If you're searching for Acute Leukemia treatment in Seattle, participating in a clinical research study may provide access to innovative approaches under expert medical supervision. This study is actively recruiting participants in Seattle and surrounding areas.

Clinical trials offer participants the opportunity to receive cutting-edge treatments while contributing to medical research that may help future patients with Acute Leukemia.

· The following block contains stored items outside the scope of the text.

(* ===== verification/Fabric.v ===== *)
(** * Fabric: a node and the coordinator together

    What a node reports about an attempt ([NodeProps]), the frames of its reports,
    the coordinator's reader and command loop ([Coordinator]) and the commit
    ([CoordCommit]) composed: the result of a dispatched attempt makes its task
    succeed. *)

From S2P Require Import Prelude Status Ids Digest Float64 Task Lifecycle Dag Reservation Wire Frame Socket Channel Serialize Messages Workloads Cuda Executor NodeRuntime NodeProps.
From S2P Require Import Placement Locality Scheduler Store Outbound CoordState CoordNodes CoordAttempts CoordSched CoordClient Coordinator CoordInv CoordDurable CoordRecovery CoordProps CoordReadiness CoordCommit.

Local Open Scope Z_scope.

(** ** Reports become commands *)

Lemma reader_of_reads {A} (p : Parse A) bs (a : A) : reads p bs a → (p (reader_of bs)).1 = Ok a.
Proof. intros Hr. specialize (Hr 0 []). rewrite app_nil_r in Hr. unfold reader_of. by rewrite Hr. Qed.

Section reports.
Context {C : Type} (n : Node C).

Lemma started_command st q :
  attempt_started_wf st → node_command (node_frame n (MAttemptStarted st) q) = Some (K_AttemptStarted st).
Proof.
  intros Hw. change (node_command _) with (parsed deserialize_attempt_started (node_frame n (MAttemptStarted st) q) K_AttemptStarted).
  unfold parsed. cbn [node_frame make_frame fr_payload serialize_message].
  by rewrite (reader_of_reads _ _ _ (attempt_started_reads st Hw)).
Qed.

Lemma complete_command co q :
  attempt_complete_wf co → node_command (node_frame n (MAttemptComplete co) q) = Some (K_AttemptComplete co).
Proof.
  intros Hw. change (node_command _) with (parsed deserialize_attempt_complete (node_frame n (MAttemptComplete co) q) K_AttemptComplete).
  unfold parsed. cbn [node_frame make_frame fr_payload serialize_message].
  by rewrite (reader_of_reads _ _ _ (attempt_complete_reads co Hw)).
Qed.
End reports.

(** ** Finding an attempt whose id is unique *)

Lemma find_in_lists_exists id (m : gmap Id128 (list ExecutionAttempt)) tid i l a :
  m !! tid = Some l → l !! i = Some a → at_id a = id → is_Some (find_in_lists id (in_order m)).
Proof.
  intros Hm Hl Ha. apply elem_of_in_order in Hm. revert Hm.
  induction (in_order m) as [|[t k] ls IH]; intros Hin; [by apply not_elem_of_nil in Hin|]. cbn [find_in_lists].
  destruct (list_find (λ a, at_id a = id) k) as [[j b]|] eqn:E; [by eexists|].
  apply elem_of_cons in Hin as [[= <- <-]|Hin]; [|by apply IH]. exfalso.
  apply list_find_None in E. rewrite Forall_forall in E. by apply (E a); [eapply list_elem_of_lookup_2|].
Qed.

Lemma find_unique s p a :
  attempt_at s p = Some a → (∀ q b, attempt_at s q = Some b → at_id b = at_id a → q = p) →
  find_in_lists (at_id a) (in_order (c_attempts s)) = Some (p, a).
Proof.
  intros Ha Hu. pose proof Ha as Ha'. unfold attempt_at in Ha'. apply bind_Some in Ha' as (l & Hl & Hi).
  destruct (find_in_lists_exists (at_id a) (c_attempts s) p.1 p.2 l a Hl Hi eq_refl) as [[q b] E].
  rewrite E. apply find_in_lists_some in E as [Hq Hb]. fold (attempt_at s q) in Hq.
  pose proof (Hu q b Hq Hb) as ->. congruence.
Qed.

(** ** The start of an attempt *)

Lemma persist_queue s :
  c_queue (exec persist s) = c_queue s ∧ c_core_running (exec persist s) = c_core_running s.
Proof.
  unfold exec, persist, mbind, core_bind, modify, save_durable. core_cbn.
  destruct (c_store s) eqn:E; [|done]. destruct (store_save _ _ _ _). by core_cbn.
Qed.

Lemma attempt_started_effect s cmd st p a :
  find_in_lists (ast_attempt_id st) (in_order (c_attempts s)) = Some (p, a) →
  at_coordinator_epoch a = ds_epoch (c_durable s) →
  task_state (c_graph s) (at_task_id a) = TS_Dispatching →
  let s' := exec (handle_attempt_started cmd st) s in
  c_attempts s' = alter (alter (mark_started (ast_started_at_ms st) (ast_device st)) p.2) p.1 (c_attempts s) ∧
  c_graph s' = (set_state (c_graph s) (at_task_id a) TS_Running).1 ∧
  c_cancel_requested s' = c_cancel_requested s ∧
  c_queue s' = c_queue s ∧ c_core_running s' = c_core_running s.
Proof.
  intros Hf He Hst s'. remember s' as x eqn:E. unfold s', exec, handle_attempt_started, find_active_attempt in E.
  erewrite core_bind_eq in E by reflexivity. rewrite Hf in E. erewrite core_bind_eq in E by reflexivity.
  rewrite He, Z.eqb_refl in E. cbn [negb] in E. erewrite core_bind_eq in E by reflexivity.
  set (s1 := set_attempts _ _) in E. unfold ignore, set_task_st in E. unfold mbind, core_bind, mret, core_ret in E.
  change (c_graph s1) with (c_graph s) in E.
  destruct (set_state (c_graph s) (at_task_id a) TS_Running) as [g res]. cbv beta iota in E.
  subst x. pose proof (persist_graph (set_graph g s1)) as P1.
  destruct (persist_keeps (set_graph g s1)) as (P2 & _ & P3).
  destruct (persist_queue (set_graph g s1)) as [P4 P5]. unfold exec in *. by rewrite P1, P2, P3, P4, P5.
Qed.

(** ** What the node says about the attempt *)

Section node.
Context {C : Type} `{!ExecutorBackend DispatchAttempt C} `{!BackendLaws DispatchAttempt C}.
Context (clock : nat → Z).

(** A completion the node has reported is of a dispatch it has received, and the
    start of the attempt was reported before. *)
Lemma completion_origin (n : Node C) es co b :
  no_work n → (MAttemptComplete co, b) ∈ n_sent (node_run clock es n) →
  (∃ m, m ∈ dispatches clock es n ∧ da_attempt_id m = acm_attempt_id co ∧
        da_reservation_id m = acm_reservation_id co) ∧
  ∃ st b', (MAttemptStarted st, b') ∈ n_sent (node_run clock es n) ∧ ast_attempt_id st = acm_attempt_id co.
Proof.
  intros Hn Hin. destruct (node_run_accounts clock es [] n (no_work_accounts n Hn)) as [(dr & Hk & _) _ _ _ Hq].
  cbn [app] in Hk. split.
  - assert (Hrep : (acm_attempt_id co, acm_task_id co, acm_reservation_id co) ∈ map key_of_dispatch (dispatches clock es n)).
    { rewrite Hk. apply elem_of_app. left. apply list_elem_of_omap. by exists (MAttemptComplete co, b). }
    apply list_elem_of_fmap in Hrep as (m & Em & Hm). exists m. unfold key_of_dispatch in Em. by simplify_eq.
  - apply list_elem_of_split in Hin as (pre & post & E).
    destruct (Hq pre _ post (acm_attempt_id co) E eq_refl) as (t & d & b' & Hst).
    exists (mkAttemptStarted (acm_attempt_id co) t d), b'. split; [|done]. rewrite E. apply elem_of_app. by left.
Qed.
End node.

(** ** The reports in the coordinator *)

(** A report that arrives on an idle coordinator's node connection is queued. *)
Definition report_command (ref : ConnRef) (f : Frame) (k : CommandKind) : CoreCommand :=
  mkCoreCommand k (Some ref) None (fh_request_id (fr_header f)) (shutdown_target f) id_zero.

Lemma report_queued s ref r f k :
  node_command f = Some k → (∀ reg, k ≠ K_NodeRegister reg) → nrd_handshake_done r = true →
  c_stopping s = false → (length (c_queue s) < kMaxQueue)%nat →
  exec (event (E_NodeFrame ref r (Ok f))) s = set_queue (c_queue s ++ [report_command ref f k]) s.
Proof.
  intros Hk Hreg Hr Hst Hq. unfold exec, event, node_reader_step. rewrite Hr. cbn [negb]. rewrite Hk.
  unfold reader_action, push_command, modify, gets, mbind, core_bind, can_push. rewrite Hst. cbn [negb andb].
  destruct (Nat.ltb_spec (length (c_queue s)) kMaxQueue); [|lia]. cbn [snd]. rewrite Hst. cbn [negb andb].
  destruct (Nat.ltb_spec (length (c_queue s)) kMaxQueue); [|lia]. done.
Qed.

Lemma command_taken s cmd rest :
  c_core_running s = true → c_queue s = cmd :: rest → cmd_kind cmd ≠ K_Shutdown →
  exec (event E_Command) s = exec (process cmd) (set_queue rest s).
Proof.
  intros Hr Hq Hk. unfold exec, event, core_step, when, mbind, core_bind, gets, modify. rewrite Hr, Hq.
  cbv beta iota. by destruct (cmd_kind cmd).
Qed.

(** Reporting start and result of an attempt to an idle coordinator. *)
Section outcome.
Context (s : Coordinator) (p : AttemptPtr) (a : ExecutionAttempt).

(** The attempt is out on a node, and nothing has been heard of it yet. *)
Record awaited : Prop := {
  aw_reachable : reachable s;
  aw_running : c_core_running s = true ∧ c_stopping s = false ∧ c_queue s = [];
  aw_attempt : attempt_at s p = Some a;
  aw_unique : ∀ q b, attempt_at s q = Some b → at_id b = at_id a → q = p;
  aw_state : at_state a = AS_Dispatched ∧ at_committed a = false;
  aw_task_state : task_state (c_graph s) (at_task_id a) = TS_Dispatching;
  aw_cancel : c_cancel_requested s !! at_task_id a ≠ Some true
}.

Context (Haw : awaited).

Lemma awaited_epoch e : core_ok e s → at_coordinator_epoch a = ds_epoch (c_durable s).
Proof.
  intros Hok. rewrite (ck_epoch e s Hok). pose proof (aw_attempt Haw) as Ha. unfold attempt_at in Ha.
  apply bind_Some in Ha as (l & Hl & Hi). pose proof (ck_attempts e s Hok _ _ Hl) as Hall.
  rewrite Forall_forall in Hall. apply (Hall a); [by eapply list_elem_of_lookup_2|]. apply (aw_state Haw).
Qed.

(** The state after the start was processed, with the result next. *)
Lemma after_start cmd st queue :
  ast_attempt_id st = at_id a →
  ∃ e, let s1 := exec (handle_attempt_started cmd st) (set_queue queue s) in
    let a1 := mark_started (ast_started_at_ms st) (ast_device st) a in
    core_ok e s1 ∧ c_queue s1 = queue ∧ c_core_running s1 = true ∧
    find_in_lists (at_id a) (in_order (c_attempts s1)) = Some (p, a1) ∧
    at_coordinator_epoch a1 = ds_epoch (c_durable s1) ∧
    task_state (c_graph s1) (at_task_id a) = TS_Running ∧
    c_cancel_requested s1 !! at_task_id a ≠ Some true.
Proof.
  intros Hid. destruct (reachable_clean _ (aw_reachable Haw)) as [e [Hok _]]. exists e. cbv zeta.
  destruct Haw as [_ (Hr & Hst & _) Ha Hu [Hs Hc] Ht Hk]. pose proof (awaited_epoch e Hok) as He.
  set (s0 := set_queue queue s). set (a1 := mark_started _ _ a).
  assert (Hok0 : core_ok e s0) by (destruct Hok; by split).
  assert (Hf0 : find_in_lists (ast_attempt_id st) (in_order (c_attempts s0)) = Some (p, a)).
  { rewrite Hid. by apply (find_unique s). }
  destruct (attempt_started_effect s0 cmd st p a Hf0 He Ht) as (A1 & G1 & K1 & Q1 & R1).
  pose proof (handle_attempt_started_ok e cmd st s0 Hok0) as Hok1. unfold exec in *.
  set (s1 := (handle_attempt_started cmd st s0).2) in *.
  assert (Hat : ∀ q, attempt_at s1 q = if decide (q = p) then mark_started (ast_started_at_ms st) (ast_device st)
    <$> attempt_at s q else attempt_at s q).
  { intros q. pose proof (attempt_at_alter (mark_started (ast_started_at_ms st) (ast_device st)) p q s) as Hal.
    rewrite <-Hal. unfold attempt_at. core_cbn. by rewrite A1. }
  split_and!; [done|by rewrite Q1|by rewrite R1| | | |by rewrite K1].
  - apply (find_unique s1 p a1).
    + by rewrite Hat, decide_True, Ha.
    + intros q b. rewrite Hat. case_decide as E; [done|]. intros Hq Hb. by apply (Hu q b).
  - rewrite (ck_epoch e s1 Hok1), <-(ck_epoch e s Hok). exact He.
  - rewrite G1. assert (Hsome : is_Some (g_states (c_graph s) !! at_task_id a)).
    { unfold task_state in Ht. destruct (g_states (c_graph s) !! at_task_id a); [by eexists|done]. }
    pose proof (task_state_set_state (c_graph s) (at_task_id a) TS_Running (at_task_id a) Hsome) as E.
    rewrite decide_True, Ht in E by done. exact E.
Qed.

Lemma reports_processed {C} (n : Node C) ref r st co q1 q2 :
  ast_attempt_id st = at_id a → acm_attempt_id co = at_id a → acm_reservation_id co = at_reservation_id a →
  attempt_started_wf st → attempt_complete_wf co → nrd_handshake_done r = true →
  let s' := run [E_NodeFrame ref r (Ok (node_frame n (MAttemptStarted st) q1));
                 E_NodeFrame ref r (Ok (node_frame n (MAttemptComplete co) q2)); E_Command; E_Command] s in
  committed_at s' p ∧ task_state (c_graph s') (at_task_id a) = TS_Succeeded ∧
  c_task_reservation s' !! at_task_id a = None.
Proof.
  intros Hst Hco Hres Hw1 Hw2 Hr s'. destruct (aw_running Haw) as (Hrun & Hstop & Hq).
  set (f1 := node_frame n (MAttemptStarted st) q1) in *. set (f2 := node_frame n (MAttemptComplete co) q2) in *.
  set (c1 := report_command ref f1 (K_AttemptStarted st)). set (c2 := report_command ref f2 (K_AttemptComplete co)).
  destruct (after_start c1 st [c2] Hst) as (e & Hok & Q1 & R1 & F1 & E1 & T1 & K1).
  set (s1 := exec (handle_attempt_started c1 st) (set_queue [c2] s)) in *.
  assert (E : s' = exec (handle_attempt_complete c2 co) (set_queue [] s1)).
  { unfold s', run. cbn [foldl].
    rewrite (report_queued s ref r f1 (K_AttemptStarted st)); [|by apply started_command|done|done|done|rewrite Hq; cbn; unfold kMaxQueue; lia].
    rewrite (report_queued _ ref r f2 (K_AttemptComplete co)); [|by apply complete_command|done|done|exact Hstop|
      cbn [c_queue set_queue]; rewrite Hq; cbn; unfold kMaxQueue; lia].
    match goal with |- exec _ (exec (event E_Command) ?x) = _ =>
      rewrite (command_taken x c1 [c2]); [|exact Hrun|cbn [c_queue set_queue]; by rewrite Hq|done] end.
    change (exec (process c1) (set_queue [c2] (set_queue _ (set_queue _ s)))) with s1.
    by rewrite (command_taken s1 c2 []). }
  set (s2 := set_queue [] s1) in *. assert (Hok2 : core_ok e s2) by (destruct Hok; by split).
  destruct (completion_effect_ok e s2 c2 co p (mark_started (ast_started_at_ms st) (ast_device st) a))
    as ((now & Hc) & _ & Hr' & Hs & _); [done|by rewrite Hco|apply (aw_state Haw)| |].
  { split; [done|exact E1|by left|done|by left|exact K1]. }
  cbn [mark_started at_task_id] in Hr', Hs. rewrite <-E in Hc, Hr', Hs.
  split_and!; [|by apply Hs|done]. by eexists.
Qed.
End outcome.

(** ** Claims *)


(** Sample: the node of the dispatched task runs it and reports. *)
Definition the_dispatch : DispatchAttempt :=
  mkDispatchAttempt (aw_task (sample_work 1)) (mkId 9 3) (mkId 9 2) 2 0.
Definition the_node : Node CudaStub :=
  let f := make_frame kDispatchAttempt SK_Coordinator id_zero 1 (serialize_message (MDispatchAttempt the_dispatch)) in
  set_flags false true false
    (set_session (mkId 7 7) 2 1
       (set_transport
          (Some (new_channel (mkSocket (new_state 5) [RE_Bytes (wire f)] (replicate 9 (SE_Sent 500)) []))) 0
          (new_node NodeProps.sample_config (mkId 8 8) (mkStub false)))).
Definition node_log : list (Message * bool) := n_sent (node_run (λ _, 0) attempt_events the_node).
Definition the_result : AttemptComplete :=
  mkAttemptComplete (mkId 9 3) (mkId 0 1) (mkId 9 2) 2 0 16 "f3df0fe9d4853420e086366bb1ea076f"
    4609434218613702656 4609434218613702656 3 "cpu" [""].
Definition the_attempt : ExecutionAttempt :=
  match attempt_at dispatched_run first_attempt with
  | Some a => a
  | None => new_attempt id_zero id_zero id_zero id_zero 0 id_zero EX_Cpu 0 0 ""
  end.

Lemma the_attempts : c_attempts dispatched_run = {[ mkId 0 1 := [the_attempt] ]}.
Proof. vm_compute. reflexivity. Qed.

Lemma the_attempt_awaited : awaited dispatched_run first_attempt the_attempt.
Proof.
  split.
  - apply dispatched_reachable.
  - vm_compute. done.
  - vm_compute. reflexivity.
  - intros [t i] b. unfold attempt_at. rewrite the_attempts. cbn [fst snd].
    intros (l & [<- <-]%lookup_singleton_Some & Hi)%bind_Some _. destruct i; [done|]. by cbn in Hi.
  - vm_compute. done.
  - vm_compute. reflexivity.
  - vm_compute. discriminate.
Qed.

Lemma the_result_wf : attempt_complete_wf the_result.
Proof.
  unfold attempt_complete_wf, id_wf, list_wf, the_result.
  cbn [acm_attempt_id acm_task_id acm_reservation_id acm_coordinator_epoch acm_result_code acm_output_size
    acm_output_integrity acm_duration_ms acm_cpu_millis acm_bytes_transferred acm_device acm_notes id_hi id_lo].
  repeat (apply conj; [vm_compute; repeat split; congruence|]).
  apply Forall_singleton. vm_compute. congruence.
Qed.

All study-related care is provided at no cost to participants.

Local Sites
1 locations in Washington
Now Enrolling
Up to 60 participants
Quick Start
Screening available now

Why Consider a Clinical Trial for Acute Leukemia?

Potential Benefits

  • Access to new treatment approaches before public availability
  • Close monitoring by experienced medical professionals
  • Study-related care provided at no cost
  • Contribute to medical research for Acute Leukemia

What to Expect

  • Initial screening to determine eligibility
  • Regular check-ups and monitoring visits
  • Possible compensation for time and travel
  • You can withdraw at any time

Frequently Asked Questions About This Acute Leukemia Study

Important Clinical Trial Information

This information is provided for educational purposes and does not constitute medical advice. Clinical trial participation involves potential risks and benefits. Eligibility requirements apply and will be assessed during the screening process.

Study identifier: NCT04195633. For complete study details, visit ClinicalTrials.gov. Always consult with your healthcare provider before making decisions about your medical care or participating in clinical research.